Sign up to request clarification or add additional context in comments.

4 Comments

Greg Campbell Over a year ago

Yeah, I think that's cleaner than mine. Just for fun, here's that method all on one line, assuming availability of the "tap" method from Ruby >= 1.8.7. array.inject(Hash.new(0)){|counts,val|counts.tap{|c|c[val]+=1}}.reject{|val,count|count==1}.keys I think yours is more readable, though. :)

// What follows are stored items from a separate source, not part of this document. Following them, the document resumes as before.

(* ===== verification/Psram.v ===== *)
(** * Sharing the PSRAM ([psram_alloc.c], [bus_owner.c], [psram.c])

    The zones of a combined capture, and who holds the quad bus. A task's token
    is a [Z]; the pins are the only hardware state. *)

From S2P Require Import Prelude.

(** ** The zone allocator *)

Abbreviation PSRAM_TOTAL_BYTES := 8388608.
Abbreviation PSRAM_GUARD_BYTES := 4096.
Abbreviation PSRAM_USABLE_BYTES := 8384512.
Abbreviation PSRAM_SUSTAINED_BPS := 20000000.

Inductive psram_alloc_status_t := PSRAM_ALLOC_OK | PSRAM_ALLOC_ERR_CAPACITY | PSRAM_ALLOC_ERR_BANDWIDTH.
#[export] Instance psram_alloc_status_eq : EqDecision psram_alloc_status_t.
Proof. solve_decision. Defined.

Record psram_request_t := PsramRequest {
  la_samples : Z; adc_samples : Z; dac_bytes : Z; la_rate_hz : Z; adc_rate_hz : Z; dac_rate_hz : Z }.
Record psram_layout_t := PsramLayout {
  status : psram_alloc_status_t; la_base : Z; la_len : Z; adc_base : Z; adc_len : Z; dac_base : Z; dac_len : Z;
  need_bytes : Z; avail_bytes : Z; load_bps : Z; bus_bps : Z }.

Definition psram_plan (req : psram_request_t) : psram_layout_t :=
  let la := u32 (la_samples req * 2) in
  let adc := u32 (adc_samples req * 2) in
  let dac := dac_bytes req in
  let off := 0 in
  let lab := off in let off := u32 (off + la) in
  let adcb := off in let off := u32 (off + adc) in
  let dacb := off in
  let need := la + adc + dac in
  let load := (la_rate_hz req + adc_rate_hz req + dac_rate_hz req) * 2 in
  let st := if PSRAM_USABLE_BYTES <? need then PSRAM_ALLOC_ERR_CAPACITY
            else if PSRAM_SUSTAINED_BPS <? load then PSRAM_ALLOC_ERR_BANDWIDTH else PSRAM_ALLOC_OK in
  PsramLayout st lab la adcb adc dacb dac
    (if 4294967295 <? need then 4294967295 else need) PSRAM_USABLE_BYTES
    (if 4294967295 <? load then 4294967295 else load) PSRAM_SUSTAINED_BPS.

Definition req_ok (r : psram_request_t) : Prop :=
  0 <= la_samples r < 4294967296 /\ 0 <= adc_samples r < 4294967296 /\ 0 <= dac_bytes r < 4294967296 /\
  0 <= la_rate_hz r < 4294967296 /\ 0 <= adc_rate_hz r < 4294967296 /\ 0 <= dac_rate_hz r < 4294967296.

(** A count of 2^31 + 1 samples is planned as a two-byte zone: the product wraps
    before the 64-bit sum that is to catch such a request. *)
Example wrapped_request_accepted :
  let p := psram_plan (PsramRequest 2147483649 0 0 0 0 0) in status p = PSRAM_ALLOC_OK /\ la_len p = 2.
Proof. done. Qed.

(** A plan that is accepted gives every stream its whole length (the counts below
    2^31, where twice a count fits 32 bits), in zones that follow one another without
    overlap below the guard tail, at a rate the bus drains; and a request whose
    streams fit both limits is accepted. *)
Theorem psram_plan_fits (r : psram_request_t) :
  req_ok r -> la_samples r < 2147483648 -> adc_samples r < 2147483648 ->
  let p := psram_plan r in
  (status p = PSRAM_ALLOC_OK <->
   2 * la_samples r + 2 * adc_samples r + dac_bytes r <= PSRAM_USABLE_BYTES /\
   2 * (la_rate_hz r + adc_rate_hz r + dac_rate_hz r) <= PSRAM_SUSTAINED_BPS) /\
  (status p = PSRAM_ALLOC_OK ->
   la_len p = 2 * la_samples r /\ adc_len p = 2 * adc_samples r /\ dac_len p = dac_bytes r /\
   la_base p = 0 /\ adc_base p = la_base p + la_len p /\ dac_base p = adc_base p + adc_len p /\
   dac_base p + dac_len p <= PSRAM_TOTAL_BYTES - PSRAM_GUARD_BYTES).
Proof.
  intros (H1 & H2 & H3 & H4 & H5 & H6) Hla Hadc p.
  assert (Ela : la_len p = 2 * la_samples r) by (cbn; rewrite u32_id; lia).
  assert (Eadc : adc_len p = 2 * adc_samples r) by (cbn; rewrite u32_id; lia).
  assert (Est : status p = if PSRAM_USABLE_BYTES <? la_len p + adc_len p + dac_bytes r then PSRAM_ALLOC_ERR_CAPACITY
    else if PSRAM_SUSTAINED_BPS <? (la_rate_hz r + adc_rate_hz r + dac_rate_hz r) * 2 then PSRAM_ALLOC_ERR_BANDWIDTH else PSRAM_ALLOC_OK) by done.
  assert (Eb : la_base p = 0 /\ adc_base p = u32 (la_len p) /\ dac_base p = u32 (u32 (la_len p) + adc_len p) /\ dac_len p = dac_bytes r) by done.
  clearbody p. destruct Eb as (-> & -> & -> & ->). rewrite Est, Ela, Eadc.
  destruct (Z.ltb_spec PSRAM_USABLE_BYTES (2 * la_samples r + 2 * adc_samples r + dac_bytes r)); [split; [split; [done|lia]|done]|].
  destruct (Z.ltb_spec PSRAM_SUSTAINED_BPS ((la_rate_hz r + adc_rate_hz r + dac_rate_hz r) * 2)); [split; [split; [done|lia]|done]|].
  split; [split; [lia|done]|]. intros _. rewrite (u32_id (2 * la_samples r)), u32_id by lia. lia.
Qed.

Lemma psram_plan_fits_witness :
  let r := PsramRequest 100000 50000 2000 3000000 1000000 500000 in
  let p := psram_plan r in
  req_ok r /\ adc_base p = la_base p + la_len p /\ dac_base p = adc_base p + adc_len p.
Proof.
  intros r p. assert (Hr : req_ok r) by (unfold req_ok, r; cbn; lia).
  destruct (proj2 (psram_plan_fits r Hr ltac:(cbn; lia) ltac:(cbn; lia)) eq_refl) as (_ & _ & _ & _ & H1 & H2 & _). by split_and!.
Defined.

(** ** The bus *)

Record bus_owner_t := BusOwner { owner : option Z; depth : Z; violations : Z; unpaired : Z }.

Definition bus_owner_take (b : bus_owner_t) (who : Z) : bus_owner_t * bool :=
  if depth b =? 0 then (BusOwner (Some who) 1 (violations b) (unpaired b), true)
  else
    let v := if bool_decide (owner b = Some who) then violations b else u32 (violations b + 1) in
    (BusOwner (owner b) (if depth b <? 65535 then depth b + 1 else depth b) v (unpaired b), false).

Definition bus_owner_give (b : bus_owner_t) (who : Z) : bus_owner_t * bool :=
  if depth b =? 0 then (BusOwner (owner b) (depth b) (violations b) (u32 (unpaired b + 1)), true)
  else
    let v := if bool_decide (owner b = Some who) then violations b else u32 (violations b + 1) in
    if depth b - 1 =? 0 then (BusOwner None 0 v (unpaired b), true)
    else (BusOwner (owner b) (depth b - 1) v (unpaired b), false).

Definition bus_owner_handover (b : bus_owner_t) : bus_owner_t * Z :=
  let dropped := depth b in
  (BusOwner None 0 (if dropped =? 0 then violations b else u32 (violations b + 1)) (unpaired b), dropped).

(** [s_bus] and who drives the pins. *)
Inductive pins_t := PinsSTM32 | PinsICE40.
Record bus_t := Bus { s_bus : bus_owner_t; pins : pins_t }.

Definition psram_bus_acquire (b : bus_t) (who : Z) : bus_t :=
  let '(o, first) := bus_owner_take (s_bus b) who in Bus o (if first then PinsSTM32 else pins b).
Definition psram_bus_release (b : bus_t) (who : Z) : bus_t :=
  let '(o, last) := bus_owner_give (s_bus b) who in Bus o (if last then PinsICE40 else pins b).
Definition psram_bus_handover (b : bus_t) : bus_t := Bus (fst (bus_owner_handover (s_bus b))) PinsICE40.

(** A task's use of the bus: transfers, holds around them, one after another. *)
Inductive use := Skip | Transfer | Seq (u1 u2 : use) | Hold (who : Z) (u : use).

Fixpoint use_depth (u : use) : Z :=
  match u with Skip | Transfer => 0 | Seq u1 u2 => Z.max (use_depth u1) (use_depth u2) | Hold _ u => 1 + use_depth u end.

(** The bus after a use, and the pins at each transfer. *)
Fixpoint run_use (b : bus_t) (u : use) : bus_t * list pins_t :=
  match u with
  | Skip => (b, [])
  | Transfer => (b, [pins b])
  | Seq u1 u2 => let '(b1, s1) := run_use b u1 in let '(b2, s2) := run_use b1 u2 in (b2, s1 ++ s2)
  | Hold who u => let '(b1, s) := run_use (psram_bus_acquire b who) u in (psram_bus_release b1 who, s)
  end.

(** Every transfer is inside a hold. *)
Fixpoint guarded (u : use) : Prop :=
  match u with Skip => True | Transfer => False | Seq u1 u2 => guarded u1 /\ guarded u2 | Hold _ _ => True end.

Definition held (b : bus_t) : Prop := 0 < depth (s_bus b) <= 65535 /\ pins b = PinsSTM32.

Lemma acquire_held b who : depth (s_bus b) < 65535 -> (0 < depth (s_bus b) -> pins b = PinsSTM32) -> 0 <= depth (s_bus b) ->
  held (psram_bus_acquire b who) /\ depth (s_bus (psram_bus_acquire b who)) = depth (s_bus b) + 1.
Proof.
  intros Hd Hp H0. unfold psram_bus_acquire, bus_owner_take, held. destruct (Z.eqb_spec (depth (s_bus b)) 0) as [E|E]; cbn [s_bus pins depth].
  - rewrite E. split; [split; [lia|done]|done].
  - destruct (Z.ltb_spec (depth (s_bus b)) 65535); [|lia]. split; [split; [lia|by apply Hp; lia]|done].
Qed.

Lemma release_depth b who : held b ->
  depth (s_bus (psram_bus_release b who)) = depth (s_bus b) - 1 /\
  (1 < depth (s_bus b) -> held (psram_bus_release b who)) /\ (depth (s_bus b) = 1 -> pins (psram_bus_release b who) = PinsICE40).
Proof.
  intros [Hd Hp]. unfold psram_bus_release, bus_owner_give, held. destruct (Z.eqb_spec (depth (s_bus b)) 0); [lia|].
  destruct (Z.eqb_spec (depth (s_bus b) - 1) 0); cbn [s_bus pins depth]; (split; [lia|]); split; intros; (done || lia || (split; [lia|done])).
Qed.

(** Uses inside a hold keep it. *)
Lemma run_held u : forall b, held b -> depth (s_bus b) + use_depth u <= 65535 ->
  held (fst (run_use b u)) /\ depth (s_bus (fst (run_use b u))) = depth (s_bus b) /\ Forall (eq PinsSTM32) (snd (run_use b u)).
Proof.
  induction u as [| |u1 IH1 u2 IH2|who u IH]; intros b Hb Hd; cbn [run_use use_depth] in *.
  - by split_and!.
  - destruct Hb as [? Hp]. split_and!; try done. constructor; [by rewrite Hp|done].
  - destruct (IH1 b Hb ltac:(lia)) as (H1 & D1 & F1). destruct (run_use b u1) as [b1 s1]. cbn [fst snd] in *.
    destruct (IH2 b1 H1 ltac:(lia)) as (H2 & D2 & F2). destruct (run_use b1 u2) as [b2 s2]. cbn [fst snd] in *.
    split_and!; [done|lia|by apply Forall_app].
  - assert (0 <= use_depth u) by (clear; induction u; cbn; lia). pose proof Hb as [Hr Hp].
    destruct (acquire_held b who ltac:(lia) ltac:(done) ltac:(lia)) as [Ha Da].
    destruct (IH _ Ha ltac:(lia)) as (H1 & D1 & F1). destruct (run_use (psram_bus_acquire b who) u) as [b1 s1]. cbn [fst snd] in *.
    destruct (release_depth b1 who H1) as (D2 & H2 & _). split_and!; [apply H2; lia|lia|done].
Qed.

(** However deep the holds nest (up to the counter's 65535) and whoever takes the
    inner ones, every transfer made under a hold finds the bus driven by the STM32,
    and the bus goes to the iCE40 with the outermost release and not before. *)
Theorem bus_held_until_outermost (u : use) (b : bus_t) :
  guarded u -> use_depth u <= 65535 -> depth (s_bus b) = 0 -> pins b = PinsICE40 ->
  let '(b', transfers) := run_use b u in
  Forall (eq PinsSTM32) transfers /\ depth (s_bus b') = 0 /\ pins b' = PinsICE40.
Proof.
  revert b. induction u as [| |u1 IH1 u2 IH2|who u IH]; intros b Hg Hd Hb Hp; cbn [run_use use_depth guarded] in *.
  - done.
  - done.
  - destruct Hg as [G1 G2]. specialize (IH1 b G1 ltac:(lia) Hb Hp). destruct (run_use b u1) as [b1 s1]. destruct IH1 as (F1 & D1 & P1).
    specialize (IH2 b1 G2 ltac:(lia) D1 P1). destruct (run_use b1 u2) as [b2 s2]. destruct IH2 as (F2 & D2 & P2). split; [by apply Forall_app|done].
  - destruct (acquire_held b who ltac:(lia) ltac:(lia) ltac:(lia)) as [Ha Da].
    destruct (run_held u _ Ha ltac:(lia)) as (H1 & D1 & F1). destruct (run_use (psram_bus_acquire b who) u) as [b1 s1]. cbn [fst snd] in *.
    destruct (release_depth b1 who H1) as (D2 & _ & P2). split_and!; [done|lia|apply P2; lia].
Qed.

(** A read of the blob flash inside an update's hold. *)
Lemma bus_held_until_outermost_witness :
  let u := Hold 1 (Seq Transfer (Seq (Hold 1 Transfer) Transfer)) in
  let b := Bus (BusOwner None 0 0 0) PinsICE40 in
  snd (run_use b u) = [PinsSTM32; PinsSTM32; PinsSTM32] /\ pins (fst (run_use b u)) = PinsICE40.
Proof.
  intros u b. split; [by vm_compute|].
  pose proof (bus_held_until_outermost u b I ltac:(by vm_compute) eq_refl eq_refl) as (_ & _ & H). exact H.
Defined.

Marek Příhoda Over a year ago

I really, really like this solution, and I like it because it is the most readable/understandable one among all the O(n) solutions. Here's a one-liner modification, just for fun: array.inject(Hash.new(0)) { |h, i| h[i] += 1; h }.reject { |v, c| c == 1 }.keys

rapcal Over a year ago

Thanks! Amazing... I was suffering with detect, find_all, etc

Adamantish Over a year ago

This is ok but anyone who thinks it's the best answer needs to get familiar with Set.new. It uses a hash under hood and is great when you need the O(1) hash key access but with the simplicity of an array. Plus it aides readability as all the logic shrinks to the beautifully obvious dups.add(val) if seen_already.include?(val)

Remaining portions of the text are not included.